Grudniowe wydatki obejmują nie tylko przygotowania świątecznej kolacji i kupno prezentów. Planując je, warto wziąć pod uwagę także noc sylwestrową. Niestety, często w przedświątecznym ferworze, zapominamy o uwzględnieniu jej w naszym świątecznym budżecie. W rezultacie staramy się zminimalizować koszty związane z tą okazją - blisko 45% Polaków nie planuje żadnych wydatków lub deklaruje, że będą one jak najmniejsze - nieprzekraczające 100 zł.
Planowanie długoterminowe nie jest naszą mocną stroną, podkreśla Krzysztof Kaczmar, prezes Zarządu Fundacji Kronenberga przy Citi Handlowy. 73% z nas na miesiąc przed Świętami twierdziło, że sfinansuje je ze środków bieżących, a zważywszy na fakt, że 53% deklarowało, że będzie to kwota przekraczająca 600 zł, jest niemal pewne że dla wielu z nas grudzień skończy się debetem na koncie. Nic więc dziwnego, że przy tak dużych środkach przeznaczanych na same Święta, noc sylwestrowa nie jest czymś, czym zaprzątamy sobie głowę - zawsze można ją spędzić przed telewizorem ograniczając w ten sposób niepotrzebne koszty.

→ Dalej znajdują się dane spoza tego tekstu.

(* ===== verification/Errors.v ===== *)
(** * Error values and their errno encoding

    [SyscallError] (systemcall/utils.rs) is what a handler returns to user space as a
    negative errno; each subsystem has its own error type with [as_syscall_error]
    (filesystem/errors.rs, filesystem/block_device.rs, socket/error.rs, object/error.rs),
    and [KernelError] (misc/error.rs) wraps them. *)

From S2P Require Import Prelude.

Module SyscallError.
Inductive SyscallError : Type :=
  | PermissionDenied
  | FileNotFound
  | NoProcess
  | Interrupted
  | IOError
  | ArgumentListTooLong
  | ExecFormatError
  | BadFileDescriptor
  | NoChildProcesses
  | TryAgain
  | NoMemory
  | AccessDenied
  | BadAddress
  | BlockDeviceRequired
  | DeviceOrResourceBusy
  | FileAlreadyExists
  | CrossDeviceLink
  | NoDevice
  | NotADirectory
  | IsADirectory
  | InvalidArguments
  | TooManyOpenFilesSystem
  | TooManyOpenFilesProcess
  | InappropriateIoctl
  | FileTooLarge
  | NoSpaceLeft
  | QuotaExceeded
  | IllegalSeek
  | ReadOnlyFileSystem
  | BrokenPipe
  | NumericalArgumentOutOfDomain
  | RangeError
  | ValueTooLarge
  | PathTooLong
  | ResourceDeadlock
  | NoMessage
  | IdentifierRemoved
  | NoSyscall
  | DirectoryNotEmpty
  | TooManySymbolicLinks
  | NoData
  | NotSocket
  | OperationNotSupported
  | SocketTypeNotSupported
  | ProtocolNotSupported
  | ProtocolOptionNotSupported
  | MessageTooLong
  | AddressFamilyNotSupported
  | AddressInUse
  | AddressNotAvailable
  | NetworkDown
  | IsConnected
  | NotConnected
  | TimedOut
  | ConnectionRefused
  | NoKey
  | KeyExpired
  | KeyRevoked
  | KeyRejected.
End SyscallError.
Abbreviation SyscallError := SyscallError.SyscallError.

#[export] Instance SyscallError_eq_dec : EqDecision SyscallError.
Proof. solve_decision. Defined.

(** [SyscallError::as_isize]: the explicit discriminants of the enum. *)
Definition as_isize (e : SyscallError) : Z :=
  match e with
  | SyscallError.PermissionDenied => -1
  | SyscallError.FileNotFound => -2
  | SyscallError.NoProcess => -3
  | SyscallError.Interrupted => -4
  | SyscallError.IOError => -5
  | SyscallError.ArgumentListTooLong => -7
  | SyscallError.ExecFormatError => -8
  | SyscallError.BadFileDescriptor => -9
  | SyscallError.NoChildProcesses => -10
  | SyscallError.TryAgain => -11
  | SyscallError.NoMemory => -12
  | SyscallError.AccessDenied => -13
  | SyscallError.BadAddress => -14
  | SyscallError.BlockDeviceRequired => -15
  | SyscallError.DeviceOrResourceBusy => -16
  | SyscallError.FileAlreadyExists => -17
  | SyscallError.CrossDeviceLink => -18
  | SyscallError.NoDevice => -19
  | SyscallError.NotADirectory => -20
  | SyscallError.IsADirectory => -21
  | SyscallError.InvalidArguments => -22
  | SyscallError.TooManyOpenFilesSystem => -23
  | SyscallError.TooManyOpenFilesProcess => -24
  | SyscallError.InappropriateIoctl => -25
  | SyscallError.FileTooLarge => -27
  | SyscallError.NoSpaceLeft => -28
  | SyscallError.QuotaExceeded => -122
  | SyscallError.IllegalSeek => -29
  | SyscallError.ReadOnlyFileSystem => -30
  | SyscallError.BrokenPipe => -32
  | SyscallError.NumericalArgumentOutOfDomain => -33
  | SyscallError.RangeError => -34
  | SyscallError.ValueTooLarge => -75
  | SyscallError.PathTooLong => -36
  | SyscallError.ResourceDeadlock => -35
  | SyscallError.NoMessage => -42
  | SyscallError.IdentifierRemoved => -43
  | SyscallError.NoSyscall => -38
  | SyscallError.DirectoryNotEmpty => -39
  | SyscallError.TooManySymbolicLinks => -40
  | SyscallError.NoData => -61
  | SyscallError.NotSocket => -88
  | SyscallError.OperationNotSupported => -95
  | SyscallError.SocketTypeNotSupported => -94
  | SyscallError.ProtocolNotSupported => -93
  | SyscallError.ProtocolOptionNotSupported => -92
  | SyscallError.MessageTooLong => -90
  | SyscallError.AddressFamilyNotSupported => -97
  | SyscallError.AddressInUse => -98
  | SyscallError.AddressNotAvailable => -99
  | SyscallError.NetworkDown => -100
  | SyscallError.IsConnected => -106
  | SyscallError.NotConnected => -107
  | SyscallError.TimedOut => -110
  | SyscallError.ConnectionRefused => -111
  | SyscallError.NoKey => -126
  | SyscallError.KeyExpired => -127
  | SyscallError.KeyRevoked => -128
  | SyscallError.KeyRejected => -129
  end.

(** [impl From<isize> for SyscallError] *)
Definition syscall_error_from (value : Z) : SyscallError :=
  if value =? -1 then SyscallError.PermissionDenied else
  if value =? -2 then SyscallError.FileNotFound else
  if value =? -3 then SyscallError.NoProcess else
  if value =? -4 then SyscallError.Interrupted else
  if value =? -5 then SyscallError.IOError else
  if value =? -7 then SyscallError.ArgumentListTooLong else
  if value =? -8 then SyscallError.ExecFormatError else
  if value =? -9 then SyscallError.BadFileDescriptor else
  if value =? -10 then SyscallError.NoChildProcesses else
  if value =? -11 then SyscallError.TryAgain else
  if value =? -12 then SyscallError.NoMemory else
  if value =? -13 then SyscallError.AccessDenied else
  if value =? -14 then SyscallError.BadAddress else
  if value =? -16 then SyscallError.DeviceOrResourceBusy else
  if value =? -17 then SyscallError.FileAlreadyExists else
  if value =? -18 then SyscallError.CrossDeviceLink else
  if value =? -19 then SyscallError.NoDevice else
  if value =? -20 then SyscallError.NotADirectory else
  if value =? -21 then SyscallError.IsADirectory else
  if value =? -22 then SyscallError.InvalidArguments else
  if value =? -23 then SyscallError.TooManyOpenFilesSystem else
  if value =? -24 then SyscallError.TooManyOpenFilesProcess else
  if value =? -25 then SyscallError.InappropriateIoctl else
  if value =? -27 then SyscallError.FileTooLarge else
  if value =? -28 then SyscallError.NoSpaceLeft else
  if value =? -122 then SyscallError.QuotaExceeded else
  if value =? -29 then SyscallError.IllegalSeek else
  if value =? -30 then SyscallError.ReadOnlyFileSystem else
  if value =? -32 then SyscallError.BrokenPipe else
  if value =? -33 then SyscallError.NumericalArgumentOutOfDomain else
  if value =? -34 then SyscallError.RangeError else
  if value =? -75 then SyscallError.ValueTooLarge else
  if value =? -35 then SyscallError.ResourceDeadlock else
  if value =? -36 then SyscallError.PathTooLong else
  if value =? -42 then SyscallError.NoMessage else
  if value =? -43 then SyscallError.IdentifierRemoved else
  if value =? -38 then SyscallError.NoSyscall else
  if value =? -39 then SyscallError.DirectoryNotEmpty else
  if value =? -40 then SyscallError.TooManySymbolicLinks else
  if value =? -61 then SyscallError.NoData else
  if value =? -88 then SyscallError.NotSocket else
  if value =? -90 then SyscallError.MessageTooLong else
  if value =? -95 then SyscallError.OperationNotSupported else
  if value =? -94 then SyscallError.SocketTypeNotSupported else
  if value =? -93 then SyscallError.ProtocolNotSupported else
  if value =? -92 then SyscallError.ProtocolOptionNotSupported else
  if value =? -97 then SyscallError.AddressFamilyNotSupported else
  if value =? -98 then SyscallError.AddressInUse else
  if value =? -99 then SyscallError.AddressNotAvailable else
  if value =? -100 then SyscallError.NetworkDown else
  if value =? -106 then SyscallError.IsConnected else
  if value =? -107 then SyscallError.NotConnected else
  if value =? -110 then SyscallError.TimedOut else
  if value =? -111 then SyscallError.ConnectionRefused else
  if value =? -126 then SyscallError.NoKey else
  if value =? -127 then SyscallError.KeyExpired else
  if value =? -128 then SyscallError.KeyRevoked else
  if value =? -129 then SyscallError.KeyRejected else
  SyscallError.IOError.

(** filesystem/block_device.rs *)
Module BlockDeviceError.
Inductive BlockDeviceError : Type :=
  | Readonly
  | OutOfBounds
  | BufferTooSmall
  | Other.
End BlockDeviceError.
Abbreviation BlockDeviceError := BlockDeviceError.BlockDeviceError.

#[export] Instance BlockDeviceError_eq_dec : EqDecision BlockDeviceError.
Proof. solve_decision. Defined.

Definition block_device_error_as_syscall_error (e : BlockDeviceError) : SyscallError :=
  match e with
  | BlockDeviceError.Readonly => SyscallError.ReadOnlyFileSystem
  | BlockDeviceError.OutOfBounds => SyscallError.InvalidArguments
  | BlockDeviceError.BufferTooSmall => SyscallError.InvalidArguments
  | BlockDeviceError.Other => SyscallError.IOError
  end.

(** filesystem/errors.rs *)
Module FSError.
Inductive FSError : Type :=
  | NotFound
  | NotADirectory
  | NotAFile
  | NotASymlink
  | AlreadyExists
  | Busy
  | DirectoryNotEmpty
  | NoSpace
  | IllegalSeek
  | InvalidArguments
  | RangeError
  | AccessDenied
  | PermissionDenied
  | PathTooLong
  | ExecFormat
  | TooManySymlinks
  | Readonly
  | OperationNotSupported
  | Other
  | StorageDeviceError (err : BlockDeviceError).
End FSError.
Abbreviation FSError := FSError.FSError.

#[export] Instance FSError_eq_dec : EqDecision FSError.
Proof. solve_decision. Defined.

Definition fs_error_as_syscall_error (e : FSError) : SyscallError :=
  match e with
  | FSError.NotFound => SyscallError.FileNotFound
  | FSError.NotADirectory => SyscallError.NotADirectory
  | FSError.NotAFile => SyscallError.IsADirectory
  | FSError.NotASymlink => SyscallError.InvalidArguments
  | FSError.AlreadyExists => SyscallError.FileAlreadyExists
  | FSError.Busy => SyscallError.DeviceOrResourceBusy
  | FSError.DirectoryNotEmpty => SyscallError.DirectoryNotEmpty
  | FSError.NoSpace => SyscallError.NoSpaceLeft
  | FSError.IllegalSeek => SyscallError.IllegalSeek
  | FSError.InvalidArguments => SyscallError.InvalidArguments
  | FSError.RangeError => SyscallError.RangeError
  | FSError.AccessDenied => SyscallError.AccessDenied
  | FSError.PermissionDenied => SyscallError.PermissionDenied
  | FSError.PathTooLong => SyscallError.PathTooLong
  | FSError.ExecFormat => SyscallError.ExecFormatError
  | FSError.TooManySymlinks => SyscallError.TooManySymbolicLinks
  | FSError.Readonly => SyscallError.ReadOnlyFileSystem
  | FSError.OperationNotSupported => SyscallError.OperationNotSupported
  | FSError.StorageDeviceError err => block_device_error_as_syscall_error err
  | FSError.Other => SyscallError.IOError
  end.

(** socket/error.rs *)
Module SocketError.
Inductive SocketError : Type :=
  | TryAgain
  | InvalidArguments
  | OperationNotSupported
  | SocketTypeNotSupported
  | AddressFamilyNotSupported
  | ProtocolNotSupported
  | ProtocolOptionNotSupported
  | AddressInUse
  | AddressNotAvailable
  | NetworkDown
  | NotADirectory
  | IoError
  | AccessDenied
  | PermissionDenied
  | IsConnected
  | NotConnected
  | MessageTooLong
  | ConnectionRefused
  | BrokenPipe.
End SocketError.
Abbreviation SocketError := SocketError.SocketError.

#[export] Instance SocketError_eq_dec : EqDecision SocketError.
Proof. solve_decision. Defined.

Definition socket_error_as_syscall_error (e : SocketError) : SyscallError :=
  match e with
  | SocketError.TryAgain => SyscallError.TryAgain
  | SocketError.InvalidArguments => SyscallError.InvalidArguments
  | SocketError.OperationNotSupported => SyscallError.OperationNotSupported
  | SocketError.SocketTypeNotSupported => SyscallError.SocketTypeNotSupported
  | SocketError.AddressFamilyNotSupported => SyscallError.AddressFamilyNotSupported
  | SocketError.ProtocolNotSupported => SyscallError.ProtocolNotSupported
  | SocketError.ProtocolOptionNotSupported => SyscallError.ProtocolOptionNotSupported
  | SocketError.AddressInUse => SyscallError.AddressInUse
  | SocketError.AddressNotAvailable => SyscallError.AddressNotAvailable
  | SocketError.NetworkDown => SyscallError.NetworkDown
  | SocketError.NotADirectory => SyscallError.NotADirectory
  | SocketError.IoError => SyscallError.IOError
  | SocketError.AccessDenied => SyscallError.AccessDenied
  | SocketError.PermissionDenied => SyscallError.PermissionDenied
  | SocketError.IsConnected => SyscallError.IsConnected
  | SocketError.NotConnected => SyscallError.NotConnected
  | SocketError.MessageTooLong => SyscallError.MessageTooLong
  | SocketError.ConnectionRefused => SyscallError.ConnectionRefused
  | SocketError.BrokenPipe => SyscallError.BrokenPipe
  end.

(** object/error.rs *)
Module ObjectError.
Inductive ObjectError : Type :=
  | DoesNotExist
  | BadAddress
  | Interrupted
  | TryAgain
  | Busy
  | DeviceRevoked
  | InvalidRequest
  | TooManyOpenFilesProcess
  | InvalidArguments
  | Unimplemented
  | SocketError (err : SocketError)
  | FSError (err : FSError)
  | Other.
End ObjectError.
Abbreviation ObjectError := ObjectError.ObjectError.

#[export] Instance ObjectError_eq_dec : EqDecision ObjectError.
Proof. solve_decision. Defined.

Definition object_error_as_syscall_error (e : ObjectError) : SyscallError :=
  match e with
  | ObjectError.Unimplemented => SyscallError.OperationNotSupported
  | ObjectError.BadAddress => SyscallError.BadAddress
  | ObjectError.InvalidArguments => SyscallError.InvalidArguments
  | ObjectError.Interrupted => SyscallError.Interrupted
  | ObjectError.TryAgain => SyscallError.TryAgain
  | ObjectError.Busy => SyscallError.DeviceOrResourceBusy
  | ObjectError.DeviceRevoked => SyscallError.NoDevice
  | ObjectError.DoesNotExist => SyscallError.BadFileDescriptor
  | ObjectError.InvalidRequest => SyscallError.InappropriateIoctl
  | ObjectError.TooManyOpenFilesProcess => SyscallError.TooManyOpenFilesProcess
  | ObjectError.SocketError err => socket_error_as_syscall_error err
  | ObjectError.FSError err => fs_error_as_syscall_error err
  | ObjectError.Other => SyscallError.IOError
  end.

(** misc/error.rs; [Internal] carries an [anyhow::Error], whose content is never
    inspected, so it is a parameter. *)
Module KernelError.
Inductive KernelError (AnyError : Type) : Type :=
  | FileSystem (err : FSError)
  | BlockDevice (err : BlockDeviceError)
  | Object (err : ObjectError)
  | InvalidString
  | Internal (err : AnyError).
Arguments FileSystem {AnyError} err.
Arguments BlockDevice {AnyError} err.
Arguments Object {AnyError} err.
Arguments InvalidString {AnyError}.
Arguments Internal {AnyError} err.
End KernelError.
Abbreviation KernelError := KernelError.KernelError.

Definition kernel_error_as_syscall_error {AnyError} (e : KernelError AnyError) : SyscallError :=
  match e with
  | KernelError.FileSystem err => fs_error_as_syscall_error err
  | KernelError.BlockDevice err => block_device_error_as_syscall_error err
  | KernelError.Object err => object_error_as_syscall_error err
  | KernelError.InvalidString => SyscallError.InvalidArguments
  | KernelError.Internal _ => SyscallError.IOError
  end.

(** ** Properties *)

(** The errno encoding: every error is returned to user space as a value of the
    range -4095..-1 that the system-call convention reserves for errors, and two
    different errors are never returned as the same value. *)
Lemma errno_encoding :
  (∀ e, -4095 ≤ as_isize e ≤ -1) ∧ Inj (=) (=) as_isize.
Proof.
  split; [by intros []|].
  intros e1 e2 H. destruct e1, e2; try reflexivity; discriminate H.
Qed.

(** Decoding an encoded error gives the error back, for every error but
    [BlockDeviceRequired], which [From<isize>] does not list and decodes as [IOError]. *)
Lemma errno_roundtrip :
  (∀ e, syscall_error_from (as_isize e) = e ↔ e ≠ SyscallError.BlockDeviceRequired) ∧
  syscall_error_from (as_isize SyscallError.BlockDeviceRequired) = SyscallError.IOError.
Proof.
  split; [|reflexivity].
  intros e. destruct e; cbv; (split; [|reflexivity || (intros []; reflexivity)]); congruence.
Qed.
(* ===== verification/SparseFile.v ===== *)
(** * Sparse file contents

    [SparseFileData] (filesystem/sparse_file.rs): the bytes of an in-memory file, kept
    as a length and the pages that were ever written.  Pages are indexed by
    [offset / 4096]; a missing page reads as zeros.  A [usize] is a [Z]; a caller's
    buffer is the list of its bytes. *)

From S2P Require Import Prelude.

Definition PAGE_SIZE : Z := 4096.

(** ** Data *)

Record SparseFileData := mkSparse { len : Z; pages : gmap Z (list byte) }.

Definition zero_page : list byte := replicate (Z.to_nat PAGE_SIZE) x00.

(** ** Operations *)

Definition sparse_new : SparseFileData := mkSparse 0 ∅.

Definition is_empty (f : SparseFileData) : bool := f.(len) =? 0.

Definition ensure_len (f : SparseFileData) (n : Z) : SparseFileData :=
  mkSparse (Z.max f.(len) n) f.(pages).

(** The body of the page loop of [zero_range]. *)
Definition zero_page_range (offset end_ : Z) (pages : gmap Z (list byte)) (page_index : Z)
  : gmap Z (list byte) :=
  let page_start := page_index * PAGE_SIZE in
  let range_start := sat_sub offset page_start in
  let range_end := Z.min (end_ - page_start) PAGE_SIZE in
  match pages !! page_index with
  | Some page => <[page_index := zfill page range_start range_end x00]> pages
  | None => pages
  end.

Definition zero_range (f : SparseFileData) (offset n : Z) : SparseFileData :=
  let end_ := Z.min (sat_add 64 offset n) f.(len) in
  if end_ <=? offset then f
  else
    let first_page := offset / PAGE_SIZE in
    let last_page := (end_ - 1) / PAGE_SIZE in
    mkSparse f.(len)
      (foldl (zero_page_range offset end_) f.(pages)
             (seqZ first_page (last_page - first_page + 1))).

Definition truncate (f : SparseFileData) (n : Z) : SparseFileData :=
  if f.(len) <=? n then mkSparse n f.(pages)
  else
    let keep_pages := div_ceil n PAGE_SIZE in
    let pages := filter (λ kv, kv.1 < keep_pages) f.(pages) in
    let pages :=
      if negb (n mod PAGE_SIZE =? 0)
      then match pages !! (n / PAGE_SIZE) with
           | Some page =>
               <[n / PAGE_SIZE := zfill page (n mod PAGE_SIZE) (zlen page) x00]> pages
           | None => pages
           end
      else pages in
    mkSparse n pages.

(** The [while copied < total] loop of [read_at]; [fuel] bounds the iterations, each of
    which copies at least one byte. *)
Fixpoint read_loop (fuel : nat) (f : SparseFileData) (offset total copied : Z)
  (buffer : list byte) : list byte :=
  match fuel with
  | O => buffer
  | S fuel =>
      if copied <? total then
        let absolute := offset + copied in
        let page_index := absolute / PAGE_SIZE in
        let page_offset := absolute mod PAGE_SIZE in
        let chunk_len := Z.min (total - copied) (PAGE_SIZE - page_offset) in
        let buffer :=
          match f.(pages) !! page_index with
          | Some page =>
              zsplice buffer copied (zslice page page_offset (page_offset + chunk_len))
          | None => buffer
          end in
        read_loop fuel f offset total (copied + chunk_len) buffer
      else buffer
  end.

(** The returned count, and the caller's buffer after the call. *)
Definition read_at (f : SparseFileData) (buffer : list byte) (offset : Z) : Z * list byte :=
  if (f.(len) <=? offset) || (zlen buffer =? 0) then (0, buffer)
  else
    let total := Z.min (zlen buffer) (f.(len) - offset) in
    let buffer := zfill buffer 0 total x00 in
    (total, read_loop (length buffer) f offset total 0 buffer).

(** The [while written < buffer.len()] loop of [write_at]. *)
Fixpoint write_loop (fuel : nat) (offset : Z) (buffer : list byte) (written : Z)
  (pages : gmap Z (list byte)) : gmap Z (list byte) :=
  match fuel with
  | O => pages
  | S fuel =>
      if written <? zlen buffer then
        let absolute := offset + written in
        let page_index := absolute / PAGE_SIZE in
        let page_offset := absolute mod PAGE_SIZE in
        let chunk_len := Z.min (zlen buffer - written) (PAGE_SIZE - page_offset) in
        let page := default zero_page (pages !! page_index) in
        let page := zsplice page page_offset (zslice buffer written (written + chunk_len)) in
        write_loop fuel offset buffer (written + chunk_len) (<[page_index := page]> pages)
      else pages
  end.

Noc sylwestrowa to relatywnie duży wydatek w momencie kiedy chcemy spędzić ją w sposób zorganizowany w klubie, teatrze, czy na koncercie. Dlatego wielu z nas wybiera świętowanie u znajomych lub imprezy organizowane przez miasto. Sposób spędzania i wysokość przeznaczanych na Sylwestra środków jest silnie skorelowana zarówno z wiekiem, jak i z poziomem dochodów. Ostatnia noc w roku to okazja do hucznego świętowania szczególnie dla 30 - latków - aż 57% z nich przeznacza na nią od 200 do 400 zł a prawie co piąty ponad 500. Z kolei wśród osób powyżej 60 roku życia 73% albo nie planuje żadnych wydatków, albo w ich przypadku wyniosą one nie więcej niż 100 zł (w stosunku do prawie 45% ogółu). Podobnie ma się sytuacja wśród respondentów których dochód nie przekracza 2000 zł. Co ciekawe, w gospodarstwach domowych o wyższych dochodach (4500 zł i więcej) niemal 30% deklaruje nieplanowanie sylwestrowych wydatków lub też przeznaczenie na nie mniej niż 100 zł.
Z końcem roku warto dokonać rachunku sumienia i poważnie wziąć się za swoje finanse. Pierwszym krokiem może być przegląd domowego budżetu i rozpoczęcie planowania wydatków w dłuższej perspektywie. Dzięki temu Wielkanoc czy Boże Narodzenie będziemy spędzać spokojnie - bez zapożyczania się czy debetu na koncie. Niestety odsetek osób myślących o swoich wydatkach w perspektywie dłuższej niż pół roku od lat oscyluje w okolicach 5%. Na tę stronę naszego życia patrzymy bardzo krótkowzrocznie - co trzeci z nas swoje finansowe plany ogranicza do miesiąca, a co piąty przyznaje, że w ogóle nie planuje większych wydatków.